4. Beheben Sie Pipeline-Lecks

  • Setzen Sie das System unter Druck und prüfen Sie es auf Undichtigkeiten. Anschlüsse festziehen oder beschädigte Schläuche/Dichtungen austauschen. Verwenden Sie Gewindedichtmittel für die Anschlüsse.

5. Beseitigen Sie Verunreinigungen

  • Spülen Sie das System mit hochviskosem Öl, um Schmutz zu entfernen. Ersetzen Sie die Filter und installieren Sie Magnetstopfen, um Metallpartikel aufzufangen.


Teil 3: Strategien zur vorbeugenden Wartung

  1. Regelmäßiges Ölmanagement

    • Überwachen Sie die Öltemperatur (innerhalb von -20 °C bis +80 °C) und die Viskosität. Befolgen Sie die vom OEM empfohlenen Ölwechselintervalle.

  2. Inspektionen von Pumpen und Ventilen

    • Führen Sie monatliche Drucktests an Pumpen durch. Überprüfen Sie die Reaktionszeiten der Ventile und passen Sie die Vorspannungseinstellungen an.

  3. Filter- und Tankreinigung

    • Reinigen Sie die Trennwände des Behälters und tauschen Sie die Filter alle 500 Stunden aus. Verwenden Sie Trockenmittelentlüfter, um das Eindringen von Feuchtigkeit zu verhindern.

  4. Pipeline-Integritätsprüfungen

    • Überprüfen Sie die Schläuche auf Abrieb oder Ausbeulungen. Ersetzen Sie gealterte Dichtungen durch Viton®- oder NBR-Materialien, um eine hohe Temperaturbeständigkeit zu gewährleisten.


Teil 4: Zusammenfassung

Der Druckverlust einer hydraulischen Presse ist auf mehrere Faktoren zurückzuführen: Ölverschlechterung, Pumpen-/Ventilausfälle, Lecks oder Verschmutzung.
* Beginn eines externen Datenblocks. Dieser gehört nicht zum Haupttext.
(* ===== verification/Dashboard.v ===== *)
(** * The dashboard's data layer

    [src/dashboard/src/lib] ([aggregates.ts], [staleness.ts],
    [queryKeys.ts]), the session state of [auth/session.ts] and the fetch wrapper
    [api/client.ts].  Dates, locale comparison and the network are the section
    variables. *)

From stdpp Require Import base gmap strings sorting list.
From Stdlib Require Import ZArith Lia.
From S2P Require Import Prelude Json Errors.

(** ** [lib/aggregates.ts] *)
Module Aggregates.
Section Aggregates.

(** [new Date(s)] as local hours and minutes, [None] for an invalid date, and
    [a.localeCompare(b) <= 0]. *)
Context (local_time : jstr → option (Z * Z)) (locale_le : jstr → jstr → bool).

Record AggregateItem := mkItem {
  ai_bucket_minute : jstr; ai_dimension_kind : jstr; ai_dimension_value : jstr; ai_action : jstr; ai_count : Z }.

Record BucketPoint := mkPoint { bp_bucket : jstr; bp_label : jstr; bp_allow : Z; bp_deny : Z; bp_passthrough : Z }.

(** [String(n).padStart(2, '0')] *)
Definition pad2 (n : Z) : jstr := let s := show_Z n in repeat 48 (2 - length s) ++ s.

Definition formatBucketLabel (iso : jstr) : jstr :=
  match local_time iso with None => iso | Some (h, m) => pad2 h ++ js ":" ++ pad2 m end.

(** [point[item.action] += item.count] for the three actions. *)
Definition bump_action (i : AggregateItem) (p : BucketPoint) : BucketPoint :=
  if decide (ai_action i = js "allow") then
    mkPoint (bp_bucket p) (bp_label p) (bp_allow p + ai_count i) (bp_deny p) (bp_passthrough p)
  else if decide (ai_action i = js "deny") then
    mkPoint (bp_bucket p) (bp_label p) (bp_allow p) (bp_deny p + ai_count i) (bp_passthrough p)
  else if decide (ai_action i = js "passthrough") then
    mkPoint (bp_bucket p) (bp_label p) (bp_allow p) (bp_deny p) (bp_passthrough p + ai_count i)
  else p.

(** One iteration over the map of points, in insertion order. *)
Definition add_item (points : list BucketPoint) (i : AggregateItem) : list BucketPoint :=
  if bool_decide (ai_bucket_minute i ∈ bp_bucket <$> points)
  then (λ p, if bool_decide (bp_bucket p = ai_bucket_minute i) then bump_action i p else p) <$> points
  else points ++ [bump_action i (mkPoint (ai_bucket_minute i) (formatBucketLabel (ai_bucket_minute i)) 0 0 0)].

Definition pivotAggregates (items : list AggregateItem) : list BucketPoint :=
  sort_by (λ a b, locale_le (bp_bucket a) (bp_bucket b)) (fold_left add_item items []).

(** *** Totals *)

(** The sum of the counts of one action in one bucket. *)
Definition total (bucket action : jstr) (items : list AggregateItem) : Z :=
  foldr (λ i n, (if decide (ai_bucket_minute i = bucket ∧ ai_action i = action) then ai_count i else 0) + n) 0 items.

Lemma total_snoc b a items i :
  total b a (items ++ [i]) = total b a items + (if decide (ai_bucket_minute i = b ∧ ai_action i = a) then ai_count i else 0).
Proof. unfold total. induction items as [|x l IH]; simpl; [lia|]. rewrite IH. lia. Qed.

Definition point_of (items : list AggregateItem) (b : jstr) : BucketPoint :=
  mkPoint b (formatBucketLabel b) (total b (js "allow") items) (total b (js "deny") items)
    (total b (js "passthrough") items).

Lemma total_snoc_same a items i :
  total (ai_bucket_minute i) a (items ++ [i]) =
  total (ai_bucket_minute i) a items + (if decide (ai_action i = a) then ai_count i else 0).
Proof. rewrite total_snoc. f_equal. repeat case_decide; tauto. Qed.

Lemma bumped_point_of i items : bump_action i (point_of items (ai_bucket_minute i)) = point_of (items ++ [i]) (ai_bucket_minute i).
Proof.
  unfold bump_action, point_of. rewrite !total_snoc_same. cbn [bp_bucket bp_label bp_allow bp_deny bp_passthrough].
  destruct (decide (ai_action i = js "allow")) as [E|E]; [rewrite ?E|];
    [|destruct (decide (ai_action i = js "deny")) as [E1|E1]; [rewrite ?E1|];
      [|destruct (decide (ai_action i = js "passthrough")) as [E2|E2]; [rewrite ?E2|]]];
    rewrite ?decide_False by (done || discriminate); by rewrite ?Z.add_0_r.
Qed.

Lemma point_of_other i items b : b ≠ ai_bucket_minute i → point_of (items ++ [i]) b = point_of items b.
Proof. intros Hb. unfold point_of. rewrite !total_snoc. repeat case_decide; try (f_equal; lia); exfalso; naive_solver. Qed.

Lemma total_absent b a items : b ∉ ai_bucket_minute <$> items → total b a items = 0.
Proof.
  induction items as [|i l IH]; [done|]. rewrite fmap_cons, not_elem_of_cons. intros [Hi Hl]. simpl. rewrite IH by done.
  case_decide; [|lia]. naive_solver.
Qed.

(** The map of points after a prefix of the items: one point per bucket seen. *)
Lemma fold_points items : ∃ bs, NoDup bs ∧ (∀ b, b ∈ bs ↔ b ∈ ai_bucket_minute <$> items) ∧
  fold_left add_item items [] = point_of items <$> bs.
Proof.
  induction items as [|i l IH] using rev_ind; [exists []; split_and!; [constructor|done|done]|].
  destruct IH as (bs & Hnd & Hin & Hf). rewrite fold_left_app. cbn [fold_left]. rewrite Hf.
  assert (Hid : bp_bucket <$> (point_of l <$> bs) = bs) by (rewrite <- list_fmap_compose; apply list_fmap_id).
  unfold add_item. rewrite Hid. case_bool_decide as Hb.
  - exists bs. split_and!; [done| |].
    + intros b. rewrite fmap_app, elem_of_app, Hin. change (ai_bucket_minute <$> [i]) with [ai_bucket_minute i].
      rewrite list_elem_of_singleton. split; [auto|]. intros [?| ->]; [done|]. by apply Hin.
    + rewrite <- list_fmap_compose. apply list_fmap_ext. intros k b _. simpl. case_bool_decide as Hk.
      * subst b. apply bumped_point_of.
      * symmetry. by apply point_of_other.
  - exists (bs ++ [ai_bucket_minute i]). split_and!.
    + apply NoDup_app. split_and!; [done| |apply NoDup_singleton]. intros b Hb' ->%list_elem_of_singleton. done.
    + intros b. rewrite !fmap_app, !elem_of_app, Hin. done.
    + rewrite fmap_app. f_equal.
      * apply list_fmap_ext. intros k b Hk. symmetry. apply point_of_other. intros ->. apply Hb.
        by eapply list_elem_of_lookup_2.
      * simpl. f_equal. rewrite <- bumped_point_of. f_equal. unfold point_of.
        by rewrite !total_absent by (by rewrite <- Hin).
Qed.

(** The chart adds up. Whatever the order of the rows and the locale, the
    pivot has exactly one point per minute that occurs, labelled by that minute, and
    each of its three bars is the sum of the counts of that action in that minute;
    rows with another action add nothing but do not lose their minute. *)
Theorem pivot_adds_up items :
  NoDup (bp_bucket <$> pivotAggregates items) ∧
  (∀ b, b ∈ bp_bucket <$> pivotAggregates items ↔ b ∈ ai_bucket_minute <$> items) ∧
  ∀ p, p ∈ pivotAggregates items → p = point_of items (bp_bucket p).
Proof.
  destruct (fold_points items) as (bs & Hnd & Hin & Hf). unfold pivotAggregates. rewrite Hf.
  assert (Hid : bp_bucket <$> (point_of items <$> bs) = bs) by (rewrite <- list_fmap_compose; apply list_fmap_id).
  rewrite !sort_by_Permutation, Hid. split_and!; [done| |].
  - intros b. by rewrite sort_by_Permutation, Hid.
  - intros p. rewrite sort_by_elem. by intros (b & -> & _)%list_elem_of_fmap.
Qed.

End Aggregates.
End Aggregates.

(** ** [lib/staleness.ts] *)
Module Staleness.
Section Staleness.
Context (Date_parse : jstr → option Z).

(** [60 * 60 * 1000] *)
Definition SCORE_STALENESS_THRESHOLD_MS : Z := 60 * 60 * 1000.

Definition isScoreStale (latestComputedAt : option jstr) (nowMs : Z) : bool :=
  match latestComputedAt with
  | None | Some [] => true
  | Some s => match Date_parse s with
              | None => true
              | Some t => SCORE_STALENESS_THRESHOLD_MS <? nowMs - t
              end
  end.

End Staleness.
End Staleness.

(** ** [lib/queryKeys.ts] *)
Module QueryKeys.

Record ProviderKeys := mkProviderKeys {
  graphSummary : list jstr; aggregates : list jstr; agents : list jstr; samples : list jstr;
  edgeNodes : list jstr; policyActive : list jstr }.

Definition providerQueryKeys (tenantId : option jstr) : ProviderKeys :=
  let t := default (js "none") tenantId in
  mkProviderKeys [js "graph-summary"; t] [js "decision-aggregates"; t] [js "decision-agents"; t]
    [js "decision-samples"; t] [js "edge-nodes"; t] [js "policy-active"; t].

Record AgentKeys := mkAgentKeys {
  k_principals : list jstr; k_detail : list jstr; k_keys : list jstr; k_scoreHistory : list jstr;
  k_attestationsIn : list jstr; k_attestationsOut : list jstr }.

Definition agentBuilderQueryKeys (tenantId principalId : option jstr) : AgentKeys :=
  let t := default (js "none") tenantId in
  let p := default (js "none") principalId in
  let k s := [js "agent-builder"; js s; t; p] in
  mkAgentKeys [js "agent-builder"; js "principals"; t] (k "principal"%string) (k "keys"%string)
    (k "score-history"%string) (k "attestations-in"%string) (k "attestations-out"%string).

Definition provider_list (k : ProviderKeys) : list (list jstr) :=
  [graphSummary k; aggregates k; agents k; samples k; edgeNodes k; policyActive k].
Definition agent_list (k : AgentKeys) : list (list jstr) :=
  [k_principals k; k_detail k; k_keys k; k_scoreHistory k; k_attestationsIn k; k_attestationsOut k].

(** Every cache key the dashboard uses for one tenant and principal. *)
Definition all_keys (t p : option jstr) : list (list jstr) :=
  provider_list (providerQueryKeys t) ++ agent_list (agentBuilderQueryKeys t p).

(** The query cache never mixes tenants. Two distinct tenant ids, neither the
    literal text 'none', share no cache key, whatever principals are selected, and
    within one selection no two of the twelve queries share a key. *)
Theorem cache_keys_partitioned t t' p p' :
  t ≠ t' → t ≠ Some (js "none") → t' ≠ Some (js "none") →
  NoDup (all_keys t p) ∧ ∀ k, k ∈ all_keys t p → k ∉ all_keys t' p'.
Proof.
  intros Hne Ht Ht'.
  assert (Hd : default (js "none") t ≠ default (js "none") t').
  { destruct t as [t|], t' as [t'|]; simpl; intros E; congruence. }
  unfold all_keys, provider_list, agent_list, providerQueryKeys, agentBuilderQueryKeys.
  cbn [graphSummary aggregates agents samples edgeNodes policyActive k_principals k_detail k_keys k_scoreHistory
       k_attestationsIn k_attestationsOut app].
  generalize dependent (default (js "none") t). generalize dependent (default (js "none") t').
  intros a b Hab. split.
  - repeat (apply NoDup_cons_2; [rewrite ?not_elem_of_cons; split_and?; try (intros [=]); try apply not_elem_of_nil|]).
    constructor.
  - intros k Hk Hk'. rewrite !elem_of_cons, elem_of_nil in Hk, Hk'.
    repeat (destruct Hk as [->|Hk]; [repeat (destruct Hk' as [E|Hk']; [first [discriminate E|injection E; intros; congruence]|]); exact Hk'|]). exact Hk.
Qed.

Lemma cache_keys_partitioned_witness :
  [js "edge-nodes"; js "ta"] ∉ all_keys (Some (js "tb")) None.
Proof.
  apply (cache_keys_partitioned (Some (js "ta")) (Some (js "tb")) None None); [discriminate..|].
  unfold all_keys. rewrite elem_of_app. left. do 4 (apply elem_of_cons; right). apply elem_of_cons. by left.
Defined.

End QueryKeys.

(** ** [auth/session.ts] and [api/client.ts] *)
Module ApiClientWeb.

(** The token lives in memory, the tenant id in [sessionStorage]. *)
Record session := mkSession { memoryToken : option jstr; storedTenantId : option jstr }.

Definition setStoredToken (token : option jstr) (s : session) : session := mkSession token (storedTenantId s).
Definition setStoredTenantId (tenantId : option jstr) (s : session) : session :=
  mkSession (memoryToken s) (match tenantId with Some [] => None | t => t end).

Record ApiError := mkApiError { ae_status : Z; ae_message : jstr; ae_body : json }.

(** Header names are case insensitive; they are kept in lower case. *)
Record web_request := mkWeb { w_path : jstr; w_method : jstr; w_headers : gmap jstr jstr; w_body : option jstr }.

Section fetch.
Context (apiBaseUrl : jstr) (parse : jstr → option json) (fetch : web_request → Z * jstr).

Definition with_default (k v : jstr) (h : gmap jstr jstr) : gmap jstr jstr :=
  match h !! k with Some _ => h | None => <[k := v]> h end.

Definition request_headers (s : session) (headers : gmap jstr jstr) (body : option jstr) : gmap jstr jstr :=
  let h := with_default (js "accept") (js "application/json") headers in
  let h := match body with Some _ => with_default (js "content-type") (js "application/json") h | None => h end in
  let h := match memoryToken s with Some (c :: t) => <[js "authorization" := js "Bearer " ++ c :: t]> h | _ => h end in
  match storedTenantId s with Some (c :: t) => <[js "x-tenant-id" := c :: t]> h | _ => h end.

Definition parsed_body (text : jstr) : json :=
  match text with [] => JNull | _ => default (JStr text) (parse text) end.

Definition error_message (status : Z) (body : json) : jstr :=
  match body with
  | JObj _ => match get (get body "error") "message" with
              | JStr m => m
              | _ => js "HTTP " ++ show_Z status
              end
  | _ => js "HTTP " ++ show_Z status
  end.

(** [res.ok] is a status of 200 to 299. *)
Definition apiFetch (s : session) (path method : jstr) (headers : gmap jstr jstr) (body : option jstr) :
  result ApiError json :=
  let url := apiBaseUrl ++ (match path with 47 :: _ => path | _ => 47 :: path end) in
  let '(status, text) := fetch (mkWeb url method (request_headers s headers body) body) in
  if status =? 204 then Ok JUndef
  else
    let b := parsed_body text in
    if (200 <=? status) && (status <=? 299) then Ok b
    else Throw (mkApiError status (error_message status b) b).

End fetch.

(** Errors of the control plane reach the dashboard. When a handler throws and
    the error handler's body arrives intact, the dashboard's fetch throws with the
    status and the message of the application error, internal errors without their
    original message. *)
Theorem api_error_reaches_caller base parse fetch s path method headers body err :
  parse (stringify (r_body (error err))) = Some (r_body (error err)) →
  (∀ r, fetch r = (r_status (error err), stringify (r_body (error err)))) →
  apiFetch base parse fetch s path method headers body =
  Throw (mkApiError (status (from err)) (message (from err)) (r_body (error err))).
Proof.
  intros Hp Hf. unfold apiFetch. rewrite Hf.
  assert (Hs : 400 ≤ r_status (error err)).
  { unfold error, status, STATUS_FOR. cbn [r_status]. destruct (code (from err)); lia. }
  rewrite (proj2 (Z.eqb_neq _ 204)), (proj2 (Z.leb_gt (r_status (error err)) 299)), andb_false_r by lia.
  assert (Hb : parsed_body parse (stringify (r_body (error err))) = r_body (error err)).
  { unfold parsed_body. by rewrite Hp. }
  by rewrite Hb.
Qed.

Lemma api_error_reaches_caller_witness :
  ∃ b, apiFetch (js "http://x") (λ _, Some (r_body (error (EApp (app_error NOT_FOUND (js "gone"))))))
      (λ _, (404, stringify (r_body (error (EApp (app_error NOT_FOUND (js "gone")))))))
      (mkSession None None) (js "v1/x") (js "GET") ∅ None = Throw (mkApiError 404 (js "gone") b).
Proof.
  eexists. apply (api_error_reaches_caller (js "http://x") _ _ (mkSession None None) (js "v1/x") (js "GET") ∅ None
    (EApp (app_error NOT_FOUND (js "gone")))); [reflexivity|]. intros r. reflexivity.
Defined.

End ApiClientWeb.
Durch die Implementierung eines vorbeugenden Wartungsplans – einschließlich Ölanalyse, Komponenteninspektionen und Systemspülung – können Ausfallzeiten um bis zu 70 % reduziert werden. Bei anhaltenden Problemen konsultieren Sie hydraulische Schaltpläne oder verwenden Sie Diagnosetools (z. B. Manometer, Wärmebildkameras), um Fehler zu isolieren.

Profi-Tipp: Halten Sie für schnelle Reparaturen immer Ersatzdichtungen, Filter und Überdruckventile vor Ort bereit.